Your task: Wherever a line in the records below contains "updatePassGenerator", copy that line.

Records:

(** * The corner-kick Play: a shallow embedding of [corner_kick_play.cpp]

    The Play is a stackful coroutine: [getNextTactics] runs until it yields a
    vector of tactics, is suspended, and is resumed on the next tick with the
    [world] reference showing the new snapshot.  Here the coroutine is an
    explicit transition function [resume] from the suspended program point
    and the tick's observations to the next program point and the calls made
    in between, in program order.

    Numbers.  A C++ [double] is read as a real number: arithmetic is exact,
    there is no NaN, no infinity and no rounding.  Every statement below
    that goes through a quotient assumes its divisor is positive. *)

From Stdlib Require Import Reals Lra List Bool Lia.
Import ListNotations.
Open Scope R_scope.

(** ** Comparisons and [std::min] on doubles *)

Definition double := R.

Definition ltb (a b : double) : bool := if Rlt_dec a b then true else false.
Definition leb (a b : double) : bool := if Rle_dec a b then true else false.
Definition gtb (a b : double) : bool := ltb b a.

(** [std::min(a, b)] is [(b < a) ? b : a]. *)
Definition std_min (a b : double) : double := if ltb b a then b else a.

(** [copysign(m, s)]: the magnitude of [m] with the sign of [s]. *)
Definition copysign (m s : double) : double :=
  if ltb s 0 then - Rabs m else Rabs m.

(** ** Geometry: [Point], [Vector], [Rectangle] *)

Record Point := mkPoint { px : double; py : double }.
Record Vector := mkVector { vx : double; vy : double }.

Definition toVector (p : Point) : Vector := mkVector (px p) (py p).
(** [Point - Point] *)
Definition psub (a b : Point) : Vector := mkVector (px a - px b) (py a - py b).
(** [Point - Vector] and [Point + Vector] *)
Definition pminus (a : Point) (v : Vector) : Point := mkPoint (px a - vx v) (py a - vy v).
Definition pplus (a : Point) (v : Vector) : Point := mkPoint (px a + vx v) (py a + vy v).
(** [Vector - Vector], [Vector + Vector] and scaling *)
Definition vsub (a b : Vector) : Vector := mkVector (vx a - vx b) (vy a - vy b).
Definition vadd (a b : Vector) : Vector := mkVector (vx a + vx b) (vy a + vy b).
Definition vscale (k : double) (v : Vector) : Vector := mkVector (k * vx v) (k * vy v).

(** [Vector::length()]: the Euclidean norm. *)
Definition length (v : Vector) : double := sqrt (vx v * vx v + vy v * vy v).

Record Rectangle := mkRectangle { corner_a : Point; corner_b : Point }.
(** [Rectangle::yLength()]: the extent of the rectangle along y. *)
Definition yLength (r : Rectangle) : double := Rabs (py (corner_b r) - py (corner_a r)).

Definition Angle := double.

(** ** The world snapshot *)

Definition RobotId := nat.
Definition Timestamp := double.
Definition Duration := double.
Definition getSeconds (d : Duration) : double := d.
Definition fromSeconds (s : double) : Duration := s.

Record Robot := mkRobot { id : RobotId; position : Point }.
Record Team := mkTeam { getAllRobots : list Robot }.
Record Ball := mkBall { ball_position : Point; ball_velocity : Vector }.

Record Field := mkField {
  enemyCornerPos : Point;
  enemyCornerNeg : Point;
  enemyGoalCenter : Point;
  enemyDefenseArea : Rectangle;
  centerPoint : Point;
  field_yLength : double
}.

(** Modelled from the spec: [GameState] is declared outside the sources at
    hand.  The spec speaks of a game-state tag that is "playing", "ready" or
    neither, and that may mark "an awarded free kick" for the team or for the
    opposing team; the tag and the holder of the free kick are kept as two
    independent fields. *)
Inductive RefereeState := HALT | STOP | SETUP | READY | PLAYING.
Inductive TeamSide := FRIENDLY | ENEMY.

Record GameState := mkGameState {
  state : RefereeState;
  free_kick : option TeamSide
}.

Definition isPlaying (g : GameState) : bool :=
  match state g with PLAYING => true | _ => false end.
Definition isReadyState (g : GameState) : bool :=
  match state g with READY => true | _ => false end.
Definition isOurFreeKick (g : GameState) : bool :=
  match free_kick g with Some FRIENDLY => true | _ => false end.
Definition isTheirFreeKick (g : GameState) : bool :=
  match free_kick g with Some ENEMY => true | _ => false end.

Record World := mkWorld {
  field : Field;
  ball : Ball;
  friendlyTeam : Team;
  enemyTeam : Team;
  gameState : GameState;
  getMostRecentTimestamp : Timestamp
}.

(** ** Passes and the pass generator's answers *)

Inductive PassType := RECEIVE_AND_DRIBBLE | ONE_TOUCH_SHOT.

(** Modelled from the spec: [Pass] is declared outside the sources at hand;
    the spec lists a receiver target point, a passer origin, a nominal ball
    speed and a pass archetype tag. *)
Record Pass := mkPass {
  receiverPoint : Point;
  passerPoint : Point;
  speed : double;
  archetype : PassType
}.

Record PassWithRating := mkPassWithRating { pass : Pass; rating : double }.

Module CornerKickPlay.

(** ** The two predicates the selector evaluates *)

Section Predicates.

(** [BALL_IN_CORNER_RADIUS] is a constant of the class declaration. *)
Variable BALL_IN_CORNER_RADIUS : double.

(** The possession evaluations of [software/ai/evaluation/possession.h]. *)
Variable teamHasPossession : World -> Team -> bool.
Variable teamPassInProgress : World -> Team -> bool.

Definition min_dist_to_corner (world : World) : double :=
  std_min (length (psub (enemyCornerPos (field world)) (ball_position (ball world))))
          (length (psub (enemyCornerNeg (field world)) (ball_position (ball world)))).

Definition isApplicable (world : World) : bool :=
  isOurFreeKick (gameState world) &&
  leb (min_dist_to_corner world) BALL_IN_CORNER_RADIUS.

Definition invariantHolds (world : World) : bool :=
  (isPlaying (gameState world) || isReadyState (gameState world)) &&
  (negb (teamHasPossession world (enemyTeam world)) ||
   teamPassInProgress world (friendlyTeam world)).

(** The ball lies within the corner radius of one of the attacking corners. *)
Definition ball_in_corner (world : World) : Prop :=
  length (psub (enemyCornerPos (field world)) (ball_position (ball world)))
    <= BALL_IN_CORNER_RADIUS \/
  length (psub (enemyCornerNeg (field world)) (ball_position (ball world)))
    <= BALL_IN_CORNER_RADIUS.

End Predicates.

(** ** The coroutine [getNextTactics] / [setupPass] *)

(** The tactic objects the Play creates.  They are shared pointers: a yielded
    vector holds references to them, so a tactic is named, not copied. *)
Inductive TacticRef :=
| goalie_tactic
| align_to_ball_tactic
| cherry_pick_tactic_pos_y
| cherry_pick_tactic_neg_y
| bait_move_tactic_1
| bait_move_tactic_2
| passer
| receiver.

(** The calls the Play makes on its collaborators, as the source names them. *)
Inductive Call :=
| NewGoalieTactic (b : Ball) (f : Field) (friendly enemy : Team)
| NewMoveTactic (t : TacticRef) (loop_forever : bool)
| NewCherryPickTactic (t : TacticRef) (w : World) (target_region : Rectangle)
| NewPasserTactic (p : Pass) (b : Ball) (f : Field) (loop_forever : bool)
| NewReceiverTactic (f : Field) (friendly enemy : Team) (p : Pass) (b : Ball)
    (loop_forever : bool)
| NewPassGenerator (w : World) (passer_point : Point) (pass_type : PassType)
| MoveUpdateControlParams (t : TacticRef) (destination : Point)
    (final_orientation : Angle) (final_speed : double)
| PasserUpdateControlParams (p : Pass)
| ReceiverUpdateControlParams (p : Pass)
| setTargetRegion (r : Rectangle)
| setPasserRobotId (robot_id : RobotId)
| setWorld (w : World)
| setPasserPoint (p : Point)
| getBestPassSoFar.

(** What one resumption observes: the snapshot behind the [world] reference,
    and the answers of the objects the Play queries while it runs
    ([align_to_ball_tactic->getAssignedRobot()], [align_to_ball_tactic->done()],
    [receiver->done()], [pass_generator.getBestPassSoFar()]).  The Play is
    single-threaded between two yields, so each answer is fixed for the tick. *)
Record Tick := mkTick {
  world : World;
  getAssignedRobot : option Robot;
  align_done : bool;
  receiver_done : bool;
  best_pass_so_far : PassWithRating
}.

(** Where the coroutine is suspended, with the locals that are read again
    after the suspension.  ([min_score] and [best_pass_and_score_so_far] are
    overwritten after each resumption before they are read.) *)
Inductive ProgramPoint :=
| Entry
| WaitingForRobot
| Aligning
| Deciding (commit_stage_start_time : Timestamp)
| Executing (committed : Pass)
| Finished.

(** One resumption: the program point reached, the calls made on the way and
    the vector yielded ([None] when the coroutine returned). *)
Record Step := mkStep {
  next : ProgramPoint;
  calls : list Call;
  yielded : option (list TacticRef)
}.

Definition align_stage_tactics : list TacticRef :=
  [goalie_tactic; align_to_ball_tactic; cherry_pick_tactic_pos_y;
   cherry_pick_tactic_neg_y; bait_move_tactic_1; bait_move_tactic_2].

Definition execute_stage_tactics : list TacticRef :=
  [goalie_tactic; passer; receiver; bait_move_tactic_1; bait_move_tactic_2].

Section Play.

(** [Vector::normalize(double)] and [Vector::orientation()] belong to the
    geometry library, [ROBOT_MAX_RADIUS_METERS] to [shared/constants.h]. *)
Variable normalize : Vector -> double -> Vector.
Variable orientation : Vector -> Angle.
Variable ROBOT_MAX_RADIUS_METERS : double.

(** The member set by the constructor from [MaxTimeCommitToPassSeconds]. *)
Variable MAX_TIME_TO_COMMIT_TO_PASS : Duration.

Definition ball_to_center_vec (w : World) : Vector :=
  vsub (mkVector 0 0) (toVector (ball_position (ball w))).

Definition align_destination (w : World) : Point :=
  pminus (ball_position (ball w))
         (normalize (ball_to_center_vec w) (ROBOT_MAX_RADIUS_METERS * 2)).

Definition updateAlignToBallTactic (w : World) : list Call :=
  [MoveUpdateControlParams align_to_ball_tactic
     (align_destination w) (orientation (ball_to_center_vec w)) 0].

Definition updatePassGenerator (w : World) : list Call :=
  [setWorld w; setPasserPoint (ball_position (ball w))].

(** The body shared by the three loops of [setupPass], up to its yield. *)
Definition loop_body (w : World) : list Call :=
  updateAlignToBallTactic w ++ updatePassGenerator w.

Result of the task:
Definition updatePassGenerator (w : World) : list Call :=
  updateAlignToBallTactic w ++ updatePassGenerator w.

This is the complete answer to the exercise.